#### [The problem]
Lift out, unaltered, the lines of the material below between the line holding "assert (forall b, 0" and the line holding "destruct (decide (makeDataKey", counting both.

---------------

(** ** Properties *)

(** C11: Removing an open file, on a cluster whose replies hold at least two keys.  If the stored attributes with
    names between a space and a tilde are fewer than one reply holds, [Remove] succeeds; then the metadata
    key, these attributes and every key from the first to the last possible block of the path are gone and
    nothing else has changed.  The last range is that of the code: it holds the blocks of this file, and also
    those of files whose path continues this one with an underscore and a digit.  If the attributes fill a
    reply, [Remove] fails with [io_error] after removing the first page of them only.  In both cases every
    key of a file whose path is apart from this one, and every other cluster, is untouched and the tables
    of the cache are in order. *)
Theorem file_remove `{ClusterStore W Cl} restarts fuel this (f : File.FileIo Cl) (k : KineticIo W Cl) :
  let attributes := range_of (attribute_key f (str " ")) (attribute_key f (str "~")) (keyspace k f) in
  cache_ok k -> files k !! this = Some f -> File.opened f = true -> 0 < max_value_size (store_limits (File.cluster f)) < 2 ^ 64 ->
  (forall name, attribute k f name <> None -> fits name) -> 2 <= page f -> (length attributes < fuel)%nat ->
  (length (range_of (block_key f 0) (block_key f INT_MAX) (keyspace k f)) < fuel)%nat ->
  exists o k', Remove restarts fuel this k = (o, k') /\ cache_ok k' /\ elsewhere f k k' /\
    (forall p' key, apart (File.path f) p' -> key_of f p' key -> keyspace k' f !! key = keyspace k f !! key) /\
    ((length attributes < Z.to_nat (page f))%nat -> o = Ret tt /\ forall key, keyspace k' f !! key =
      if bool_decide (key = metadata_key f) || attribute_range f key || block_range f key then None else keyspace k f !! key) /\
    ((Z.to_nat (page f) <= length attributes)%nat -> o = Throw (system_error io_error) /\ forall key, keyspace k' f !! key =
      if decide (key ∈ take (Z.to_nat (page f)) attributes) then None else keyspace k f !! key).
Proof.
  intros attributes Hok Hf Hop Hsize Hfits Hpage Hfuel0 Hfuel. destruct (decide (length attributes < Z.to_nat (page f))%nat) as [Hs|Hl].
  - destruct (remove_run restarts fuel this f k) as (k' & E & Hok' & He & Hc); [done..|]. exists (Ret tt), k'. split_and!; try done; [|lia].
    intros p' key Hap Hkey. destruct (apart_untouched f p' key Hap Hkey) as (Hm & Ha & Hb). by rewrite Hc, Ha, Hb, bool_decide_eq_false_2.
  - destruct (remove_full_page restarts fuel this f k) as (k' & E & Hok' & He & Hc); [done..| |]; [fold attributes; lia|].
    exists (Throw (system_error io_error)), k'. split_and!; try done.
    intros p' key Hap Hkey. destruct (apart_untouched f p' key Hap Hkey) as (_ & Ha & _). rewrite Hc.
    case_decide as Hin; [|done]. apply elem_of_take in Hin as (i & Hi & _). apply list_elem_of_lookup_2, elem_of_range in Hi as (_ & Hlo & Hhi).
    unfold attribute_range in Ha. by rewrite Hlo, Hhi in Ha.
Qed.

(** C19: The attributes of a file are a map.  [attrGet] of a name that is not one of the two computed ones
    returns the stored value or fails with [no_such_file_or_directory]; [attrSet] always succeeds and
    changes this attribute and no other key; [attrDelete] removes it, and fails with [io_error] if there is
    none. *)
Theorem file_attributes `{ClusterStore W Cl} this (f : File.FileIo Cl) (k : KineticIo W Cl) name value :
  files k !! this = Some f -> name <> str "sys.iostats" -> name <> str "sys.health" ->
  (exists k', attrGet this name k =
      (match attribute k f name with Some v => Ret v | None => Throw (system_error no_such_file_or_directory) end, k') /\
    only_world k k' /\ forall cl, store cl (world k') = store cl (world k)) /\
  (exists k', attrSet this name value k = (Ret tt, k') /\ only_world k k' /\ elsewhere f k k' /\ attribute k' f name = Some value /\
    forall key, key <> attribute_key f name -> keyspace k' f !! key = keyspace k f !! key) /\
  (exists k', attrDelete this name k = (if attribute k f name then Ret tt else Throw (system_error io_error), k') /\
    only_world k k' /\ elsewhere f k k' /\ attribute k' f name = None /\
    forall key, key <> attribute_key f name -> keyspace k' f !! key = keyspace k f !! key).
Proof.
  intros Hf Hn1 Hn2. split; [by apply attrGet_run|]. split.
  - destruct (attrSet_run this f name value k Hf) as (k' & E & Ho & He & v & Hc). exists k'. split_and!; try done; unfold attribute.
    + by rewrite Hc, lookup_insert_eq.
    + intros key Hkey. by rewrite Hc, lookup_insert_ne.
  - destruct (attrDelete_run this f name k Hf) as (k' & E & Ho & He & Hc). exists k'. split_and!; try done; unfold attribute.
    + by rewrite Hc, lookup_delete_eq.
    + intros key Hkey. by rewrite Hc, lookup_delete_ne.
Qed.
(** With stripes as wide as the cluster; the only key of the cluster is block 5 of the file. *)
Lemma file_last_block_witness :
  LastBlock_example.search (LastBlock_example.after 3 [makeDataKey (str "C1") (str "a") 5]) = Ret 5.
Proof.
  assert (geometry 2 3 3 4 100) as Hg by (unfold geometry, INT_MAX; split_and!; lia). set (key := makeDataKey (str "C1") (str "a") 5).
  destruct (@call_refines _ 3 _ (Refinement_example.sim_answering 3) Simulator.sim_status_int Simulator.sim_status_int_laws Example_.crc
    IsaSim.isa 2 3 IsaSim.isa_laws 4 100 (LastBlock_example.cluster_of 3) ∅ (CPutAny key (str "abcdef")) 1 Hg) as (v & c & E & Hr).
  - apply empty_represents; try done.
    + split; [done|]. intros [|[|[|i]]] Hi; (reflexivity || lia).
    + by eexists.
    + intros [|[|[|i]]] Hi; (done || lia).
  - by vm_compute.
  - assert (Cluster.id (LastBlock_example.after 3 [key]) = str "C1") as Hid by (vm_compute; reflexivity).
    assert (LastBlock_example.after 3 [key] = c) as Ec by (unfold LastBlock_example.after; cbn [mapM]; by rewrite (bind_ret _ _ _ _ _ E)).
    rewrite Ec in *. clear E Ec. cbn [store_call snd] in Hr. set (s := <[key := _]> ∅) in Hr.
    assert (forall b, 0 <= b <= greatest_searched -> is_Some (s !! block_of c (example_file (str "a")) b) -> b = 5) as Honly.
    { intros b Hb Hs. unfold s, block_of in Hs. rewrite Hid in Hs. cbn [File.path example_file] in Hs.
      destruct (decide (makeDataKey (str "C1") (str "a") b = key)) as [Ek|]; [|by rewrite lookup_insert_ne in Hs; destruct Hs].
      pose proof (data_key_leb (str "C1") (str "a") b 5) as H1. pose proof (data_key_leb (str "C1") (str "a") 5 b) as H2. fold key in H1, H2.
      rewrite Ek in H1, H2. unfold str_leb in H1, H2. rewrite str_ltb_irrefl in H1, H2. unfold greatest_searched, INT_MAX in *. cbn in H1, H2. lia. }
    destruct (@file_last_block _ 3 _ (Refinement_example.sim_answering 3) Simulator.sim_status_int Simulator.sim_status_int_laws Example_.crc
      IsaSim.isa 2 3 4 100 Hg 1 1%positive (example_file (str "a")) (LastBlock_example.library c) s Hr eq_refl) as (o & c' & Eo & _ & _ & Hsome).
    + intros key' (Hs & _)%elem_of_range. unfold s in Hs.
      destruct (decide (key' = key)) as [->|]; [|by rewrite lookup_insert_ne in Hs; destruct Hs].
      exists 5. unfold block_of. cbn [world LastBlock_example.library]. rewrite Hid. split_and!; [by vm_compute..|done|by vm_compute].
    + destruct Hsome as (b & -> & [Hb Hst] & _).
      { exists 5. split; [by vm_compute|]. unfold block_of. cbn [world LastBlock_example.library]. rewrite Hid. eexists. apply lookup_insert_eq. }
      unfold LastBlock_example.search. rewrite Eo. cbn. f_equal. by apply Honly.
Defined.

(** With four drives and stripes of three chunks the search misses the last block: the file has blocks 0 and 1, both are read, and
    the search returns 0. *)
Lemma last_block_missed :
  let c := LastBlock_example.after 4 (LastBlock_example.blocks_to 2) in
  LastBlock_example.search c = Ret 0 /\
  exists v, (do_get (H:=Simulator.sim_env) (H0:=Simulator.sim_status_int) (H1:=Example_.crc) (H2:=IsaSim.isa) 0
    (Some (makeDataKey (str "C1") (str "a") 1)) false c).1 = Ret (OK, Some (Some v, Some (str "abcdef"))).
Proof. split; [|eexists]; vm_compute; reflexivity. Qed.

---------------

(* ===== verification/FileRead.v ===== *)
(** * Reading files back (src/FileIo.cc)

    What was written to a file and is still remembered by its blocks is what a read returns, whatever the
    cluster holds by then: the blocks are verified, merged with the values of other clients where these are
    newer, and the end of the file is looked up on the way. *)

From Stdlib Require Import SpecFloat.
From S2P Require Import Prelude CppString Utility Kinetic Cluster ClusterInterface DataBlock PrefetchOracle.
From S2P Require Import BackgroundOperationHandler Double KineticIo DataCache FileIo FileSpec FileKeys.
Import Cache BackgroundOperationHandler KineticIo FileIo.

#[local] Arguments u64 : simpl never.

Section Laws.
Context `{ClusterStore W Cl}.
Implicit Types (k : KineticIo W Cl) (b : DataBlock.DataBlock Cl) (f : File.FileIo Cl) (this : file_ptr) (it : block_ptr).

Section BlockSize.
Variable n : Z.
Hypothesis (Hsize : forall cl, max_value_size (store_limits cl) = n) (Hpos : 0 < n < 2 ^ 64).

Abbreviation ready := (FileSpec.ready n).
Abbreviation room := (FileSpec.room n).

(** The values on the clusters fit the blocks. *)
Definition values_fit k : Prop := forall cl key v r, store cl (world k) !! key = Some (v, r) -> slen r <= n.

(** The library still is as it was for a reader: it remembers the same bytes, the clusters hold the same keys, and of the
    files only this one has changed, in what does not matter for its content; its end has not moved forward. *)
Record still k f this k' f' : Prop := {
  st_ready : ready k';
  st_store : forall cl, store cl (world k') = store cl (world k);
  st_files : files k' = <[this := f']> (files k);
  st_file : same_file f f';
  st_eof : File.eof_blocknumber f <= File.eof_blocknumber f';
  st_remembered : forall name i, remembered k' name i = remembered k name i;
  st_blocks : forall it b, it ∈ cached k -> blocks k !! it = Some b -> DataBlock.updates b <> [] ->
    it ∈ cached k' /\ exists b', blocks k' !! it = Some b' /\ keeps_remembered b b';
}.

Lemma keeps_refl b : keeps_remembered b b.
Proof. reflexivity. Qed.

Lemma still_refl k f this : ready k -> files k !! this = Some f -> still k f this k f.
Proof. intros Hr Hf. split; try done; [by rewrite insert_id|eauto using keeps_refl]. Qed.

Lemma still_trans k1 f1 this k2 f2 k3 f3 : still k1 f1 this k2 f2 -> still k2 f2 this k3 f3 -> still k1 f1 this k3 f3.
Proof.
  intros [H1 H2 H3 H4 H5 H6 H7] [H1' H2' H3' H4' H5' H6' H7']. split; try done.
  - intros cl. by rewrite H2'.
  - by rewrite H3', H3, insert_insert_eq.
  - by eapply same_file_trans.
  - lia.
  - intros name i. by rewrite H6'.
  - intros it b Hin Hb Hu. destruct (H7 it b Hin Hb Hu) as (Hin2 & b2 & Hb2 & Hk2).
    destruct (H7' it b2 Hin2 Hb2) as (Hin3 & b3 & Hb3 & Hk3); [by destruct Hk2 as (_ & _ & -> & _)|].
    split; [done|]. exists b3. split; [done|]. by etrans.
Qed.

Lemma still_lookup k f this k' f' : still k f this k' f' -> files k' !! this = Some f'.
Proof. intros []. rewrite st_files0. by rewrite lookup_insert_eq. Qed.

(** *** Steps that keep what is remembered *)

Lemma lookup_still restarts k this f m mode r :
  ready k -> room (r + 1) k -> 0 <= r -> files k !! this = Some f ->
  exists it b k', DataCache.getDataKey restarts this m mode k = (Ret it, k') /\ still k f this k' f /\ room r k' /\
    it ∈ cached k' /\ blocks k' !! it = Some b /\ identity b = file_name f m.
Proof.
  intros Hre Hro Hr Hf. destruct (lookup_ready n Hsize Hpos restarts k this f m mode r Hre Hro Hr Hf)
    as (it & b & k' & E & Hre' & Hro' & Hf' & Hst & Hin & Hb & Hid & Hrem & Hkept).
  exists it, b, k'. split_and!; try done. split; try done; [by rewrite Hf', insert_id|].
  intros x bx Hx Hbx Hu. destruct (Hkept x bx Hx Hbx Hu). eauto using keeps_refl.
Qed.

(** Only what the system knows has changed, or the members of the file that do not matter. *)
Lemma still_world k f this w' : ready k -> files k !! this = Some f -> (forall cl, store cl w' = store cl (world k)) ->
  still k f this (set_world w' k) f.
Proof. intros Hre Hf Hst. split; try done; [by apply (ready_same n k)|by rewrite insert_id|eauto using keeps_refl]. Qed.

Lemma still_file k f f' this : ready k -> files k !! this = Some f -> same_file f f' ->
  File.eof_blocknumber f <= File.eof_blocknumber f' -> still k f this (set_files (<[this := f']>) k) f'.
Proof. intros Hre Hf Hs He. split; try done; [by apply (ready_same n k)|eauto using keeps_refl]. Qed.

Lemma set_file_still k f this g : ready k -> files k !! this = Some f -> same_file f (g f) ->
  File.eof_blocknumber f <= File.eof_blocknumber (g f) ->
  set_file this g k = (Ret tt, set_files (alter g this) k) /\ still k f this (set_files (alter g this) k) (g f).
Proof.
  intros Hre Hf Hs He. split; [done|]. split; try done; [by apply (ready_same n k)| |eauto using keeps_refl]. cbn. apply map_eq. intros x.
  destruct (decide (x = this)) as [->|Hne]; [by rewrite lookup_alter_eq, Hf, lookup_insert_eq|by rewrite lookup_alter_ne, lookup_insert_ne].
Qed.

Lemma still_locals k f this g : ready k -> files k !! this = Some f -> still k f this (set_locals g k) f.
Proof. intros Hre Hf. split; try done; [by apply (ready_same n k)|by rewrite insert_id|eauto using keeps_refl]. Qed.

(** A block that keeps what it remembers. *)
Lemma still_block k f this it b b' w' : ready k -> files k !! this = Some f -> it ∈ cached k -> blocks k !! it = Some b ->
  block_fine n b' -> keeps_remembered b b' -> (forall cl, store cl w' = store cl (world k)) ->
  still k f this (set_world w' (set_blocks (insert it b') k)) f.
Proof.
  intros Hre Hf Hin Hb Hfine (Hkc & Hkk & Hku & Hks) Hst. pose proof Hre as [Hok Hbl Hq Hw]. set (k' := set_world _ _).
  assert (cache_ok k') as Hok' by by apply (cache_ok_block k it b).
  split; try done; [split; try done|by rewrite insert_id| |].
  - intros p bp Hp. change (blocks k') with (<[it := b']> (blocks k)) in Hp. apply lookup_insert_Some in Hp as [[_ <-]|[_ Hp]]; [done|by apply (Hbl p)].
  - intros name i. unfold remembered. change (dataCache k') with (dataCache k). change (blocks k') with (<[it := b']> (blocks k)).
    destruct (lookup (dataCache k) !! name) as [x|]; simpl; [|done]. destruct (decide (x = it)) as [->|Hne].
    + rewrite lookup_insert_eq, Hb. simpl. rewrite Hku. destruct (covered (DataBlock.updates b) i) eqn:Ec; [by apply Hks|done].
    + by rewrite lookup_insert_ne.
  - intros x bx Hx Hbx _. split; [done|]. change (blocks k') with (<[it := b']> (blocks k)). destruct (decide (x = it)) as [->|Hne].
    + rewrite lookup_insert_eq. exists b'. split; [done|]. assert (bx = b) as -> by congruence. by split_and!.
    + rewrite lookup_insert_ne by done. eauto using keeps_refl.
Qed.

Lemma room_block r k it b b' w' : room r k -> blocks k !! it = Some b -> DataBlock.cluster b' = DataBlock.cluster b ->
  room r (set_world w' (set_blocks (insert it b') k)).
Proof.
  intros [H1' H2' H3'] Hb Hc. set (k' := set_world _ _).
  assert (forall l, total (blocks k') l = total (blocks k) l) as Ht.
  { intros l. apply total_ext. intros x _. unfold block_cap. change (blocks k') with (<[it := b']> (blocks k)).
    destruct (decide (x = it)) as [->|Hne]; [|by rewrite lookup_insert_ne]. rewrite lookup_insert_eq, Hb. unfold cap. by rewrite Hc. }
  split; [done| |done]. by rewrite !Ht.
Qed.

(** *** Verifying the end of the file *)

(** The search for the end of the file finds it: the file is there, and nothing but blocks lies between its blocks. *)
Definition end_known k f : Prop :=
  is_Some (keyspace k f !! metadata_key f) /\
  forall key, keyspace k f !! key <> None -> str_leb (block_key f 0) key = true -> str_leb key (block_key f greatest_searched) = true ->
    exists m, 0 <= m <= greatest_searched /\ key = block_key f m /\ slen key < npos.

---------------

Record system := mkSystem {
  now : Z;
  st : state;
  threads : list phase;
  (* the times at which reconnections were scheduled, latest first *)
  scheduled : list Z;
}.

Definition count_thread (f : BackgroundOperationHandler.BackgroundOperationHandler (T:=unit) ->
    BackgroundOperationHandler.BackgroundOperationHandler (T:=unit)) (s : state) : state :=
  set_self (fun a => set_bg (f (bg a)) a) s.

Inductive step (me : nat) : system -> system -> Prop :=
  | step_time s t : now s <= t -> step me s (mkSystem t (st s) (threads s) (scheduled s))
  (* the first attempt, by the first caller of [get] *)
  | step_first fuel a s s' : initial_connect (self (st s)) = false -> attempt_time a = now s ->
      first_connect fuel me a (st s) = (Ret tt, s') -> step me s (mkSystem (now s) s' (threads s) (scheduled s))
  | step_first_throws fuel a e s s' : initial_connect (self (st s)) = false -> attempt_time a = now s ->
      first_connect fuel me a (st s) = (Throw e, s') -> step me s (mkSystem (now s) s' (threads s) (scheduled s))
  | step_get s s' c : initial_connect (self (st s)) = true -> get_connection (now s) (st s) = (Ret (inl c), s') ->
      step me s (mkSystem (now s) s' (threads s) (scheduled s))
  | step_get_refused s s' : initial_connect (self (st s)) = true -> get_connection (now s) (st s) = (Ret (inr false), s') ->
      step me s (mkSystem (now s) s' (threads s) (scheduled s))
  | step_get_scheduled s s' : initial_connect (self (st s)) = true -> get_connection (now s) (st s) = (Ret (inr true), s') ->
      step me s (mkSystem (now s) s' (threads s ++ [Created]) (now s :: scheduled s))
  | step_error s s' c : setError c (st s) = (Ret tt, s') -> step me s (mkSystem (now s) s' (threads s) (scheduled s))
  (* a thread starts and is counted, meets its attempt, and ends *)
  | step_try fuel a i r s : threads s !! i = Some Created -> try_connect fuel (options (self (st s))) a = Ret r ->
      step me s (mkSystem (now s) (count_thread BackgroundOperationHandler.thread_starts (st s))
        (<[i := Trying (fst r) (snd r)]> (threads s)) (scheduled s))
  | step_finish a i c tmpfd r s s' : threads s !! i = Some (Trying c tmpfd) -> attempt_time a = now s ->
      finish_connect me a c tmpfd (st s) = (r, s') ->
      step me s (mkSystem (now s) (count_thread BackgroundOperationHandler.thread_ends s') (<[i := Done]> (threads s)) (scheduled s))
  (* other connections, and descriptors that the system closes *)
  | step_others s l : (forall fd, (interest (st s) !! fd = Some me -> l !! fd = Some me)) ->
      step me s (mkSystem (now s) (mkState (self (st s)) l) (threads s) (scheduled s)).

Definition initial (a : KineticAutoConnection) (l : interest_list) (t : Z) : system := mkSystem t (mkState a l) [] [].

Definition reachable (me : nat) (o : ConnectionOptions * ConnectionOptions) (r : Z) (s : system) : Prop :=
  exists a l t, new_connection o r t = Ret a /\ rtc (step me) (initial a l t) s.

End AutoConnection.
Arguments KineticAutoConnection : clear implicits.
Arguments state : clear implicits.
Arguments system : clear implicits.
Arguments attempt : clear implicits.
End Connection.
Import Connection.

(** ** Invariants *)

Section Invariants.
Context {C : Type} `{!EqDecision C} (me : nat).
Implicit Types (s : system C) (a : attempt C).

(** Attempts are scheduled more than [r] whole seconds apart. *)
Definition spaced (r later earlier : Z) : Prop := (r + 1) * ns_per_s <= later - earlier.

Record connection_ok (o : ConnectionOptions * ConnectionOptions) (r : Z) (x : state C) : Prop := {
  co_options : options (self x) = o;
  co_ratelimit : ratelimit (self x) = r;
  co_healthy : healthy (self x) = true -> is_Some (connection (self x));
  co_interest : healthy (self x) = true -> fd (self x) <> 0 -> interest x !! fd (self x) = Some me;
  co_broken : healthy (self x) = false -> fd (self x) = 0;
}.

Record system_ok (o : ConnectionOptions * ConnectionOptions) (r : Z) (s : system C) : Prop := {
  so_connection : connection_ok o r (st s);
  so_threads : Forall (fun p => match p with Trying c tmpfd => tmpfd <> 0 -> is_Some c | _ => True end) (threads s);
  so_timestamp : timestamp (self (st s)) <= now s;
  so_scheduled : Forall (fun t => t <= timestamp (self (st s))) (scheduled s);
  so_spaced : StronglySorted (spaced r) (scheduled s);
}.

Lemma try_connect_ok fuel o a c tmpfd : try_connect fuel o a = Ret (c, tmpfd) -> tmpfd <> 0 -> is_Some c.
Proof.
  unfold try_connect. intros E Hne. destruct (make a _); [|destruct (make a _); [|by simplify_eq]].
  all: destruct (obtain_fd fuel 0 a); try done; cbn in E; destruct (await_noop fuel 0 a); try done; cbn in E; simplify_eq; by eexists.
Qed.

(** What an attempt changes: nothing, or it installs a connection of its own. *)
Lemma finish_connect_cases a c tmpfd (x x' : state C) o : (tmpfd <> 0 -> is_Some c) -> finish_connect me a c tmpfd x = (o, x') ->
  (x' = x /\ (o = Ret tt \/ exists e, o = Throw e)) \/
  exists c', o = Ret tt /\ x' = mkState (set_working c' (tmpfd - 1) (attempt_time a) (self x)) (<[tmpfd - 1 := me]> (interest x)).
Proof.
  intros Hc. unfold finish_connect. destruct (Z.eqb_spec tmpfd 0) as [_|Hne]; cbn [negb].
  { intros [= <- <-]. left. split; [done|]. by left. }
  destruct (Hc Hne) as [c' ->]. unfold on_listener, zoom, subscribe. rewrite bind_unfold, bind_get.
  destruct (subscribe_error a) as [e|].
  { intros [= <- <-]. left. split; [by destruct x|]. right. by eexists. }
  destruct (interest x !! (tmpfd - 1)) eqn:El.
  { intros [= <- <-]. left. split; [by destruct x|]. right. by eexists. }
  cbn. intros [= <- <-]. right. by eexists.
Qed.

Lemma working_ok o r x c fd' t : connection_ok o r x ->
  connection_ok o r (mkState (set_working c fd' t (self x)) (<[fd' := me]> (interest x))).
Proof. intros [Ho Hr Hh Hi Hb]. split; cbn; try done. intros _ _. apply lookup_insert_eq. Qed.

---------------

#### [Solution to this task]
    assert (forall b, 0 <= b <= greatest_searched -> is_Some (s !! block_of c (example_file (str "a")) b) -> b = 5) as Honly.
    { intros b Hb Hs. unfold s, block_of in Hs. rewrite Hid in Hs. cbn [File.path example_file] in Hs.
      destruct (decide (makeDataKey (str "C1") (str "a") b = key)) as [Ek|]; [|by rewrite lookup_insert_ne in Hs; destruct Hs].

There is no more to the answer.